Automated Insights — the Durham, North Carolina-based startup backed by the Associated Press, Samsung and Steve Case that has built technology to automatically take raw data and translate it into narratives that look like they’ve been written by a human — has been acquired by the $14 billion private equity firm Vista Equity Partners and portfolio company STATS, which focuses on sports data analysis.
Ai, as it calls itself, is probably most well known for powering content creation at investor AP, which in January said it’s producing 3,000 articles each quarter based on earnings reports and is going to ramp up its work with the company. When Anthony wrote about Ai, the company claimed it was producing hundreds millions of pieces of content for customers that also included Yahoo and Microsoft.
Terms of the deal are not being disclosed. “We aren’t disclosing the amount, but I will say two things about the financials,” Robbie Allen, CEO and founder of Automated Insights, tells me in an email. “Our shareholders are very happy with their return, and we were already in a strong financial position.” The company raised $5.5 million in a Series B round last summer with investors including the AP, Samsung, and Steve Case.
He tells me that as a result of the STATS acquisition — which itself was acquired by Vista in June of last year — Ai will “deepen our work in sports.” But it also plans to keep doing what it has been in the wider world of translating data into humanlike narratives.
There will be new investment made into Wordsmith, Ai’s natural language generation platform, for it to translate data related to business intelligence, media, finance and marketing — as well as personal fitness and sports.
One of the opportunities will be in working with other companies held by Vista. There are currently 26 of these, “and Wordsmith can help all of them make their data more actionable,” Allen says. “That offers us an opportunity to dramatically expand our reach. In addition, we will continue serving our existing clients and pursuing new clients more aggressively than ever.” He adds that “We will absolutely continue working with companies like AP on non-sports content,” which implies that STATS will now retain an exclusivity on using Ai for that specific vertical.
The decision to sell to Vista came instead of looking for a new round of financing, he says. “Vista’s resources allow us to go faster than ever before, advancing our technology and bringing it to more companies and industries. Our name, our team, our office, and our management will all stay the same. It’s a dream acquisition instead of being swallowed up by a big company.” In his blog post announcing the sale, Allen notes that Ai wasn’t looking to be acquired.

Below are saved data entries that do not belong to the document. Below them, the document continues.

(** Source: db/query/types.rs [SelectContext] *)
Record SelectContext := {
  sel_fields : list string;
  sel_joins : list JoinConfig;
  sel_computed_fields : list ComputedFieldConfig;
  sel_where_clause : option string;
  sel_filtering_enabled : bool;
  sel_filtering_allowed_fields : list string;
  sel_sorting_enabled : bool;
  sel_sorting_default_field : string;
  sel_sorting_default_order : SortOrder;
  sel_sorting_allowed_fields : list string;
  sel_pagination_enabled : bool;
  sel_pagination_default_page_size : Z;
  sel_pagination_max_page_size : Z;
}.

(** Source: db/query/types.rs [SelectContext::permissive] *)
Definition permissive : SelectContext := {|
  sel_fields := ["*"]; sel_joins := []; sel_computed_fields := [];
  sel_where_clause := None; sel_filtering_enabled := true;
  sel_filtering_allowed_fields := ["*"]; sel_sorting_enabled := true;
  sel_sorting_default_field := ""; sel_sorting_default_order := Desc;
  sel_sorting_allowed_fields := ["*"]; sel_pagination_enabled := true;
  sel_pagination_default_page_size := 20; sel_pagination_max_page_size := 100 |}.

(** Source: db/query/types.rs:115-125 [From<&CrudConfig> for MutationContext] *)
Definition mutation_context_of (crud : CrudConfig) : MutationContext := {|
  mc_writable_fields := crud_writable_fields crud;
  mc_insert_owner := crud_insert_owner crud;
  mc_update_where_clause := crud_update_where_clause crud;
  mc_delete_where_clause := crud_delete_where_clause crud |}.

Ai says that this is the first big exit for a company specifically working in the translation of raw data into natural language but there have been a number of other companies that are investing in AI and natural language processing coming from other angles, from Apple acquiring Siri to power the voice assistant on iOS through to Google acquiring a number of AI companies and investing in deep learning research. Facebook also recently acquired Wit.ai, to beef up in speech recognition, and Yahoo has acquired a couple of natural language startups itself, in the form of Summly and SkyPhrase. Intel has also been diving into the space.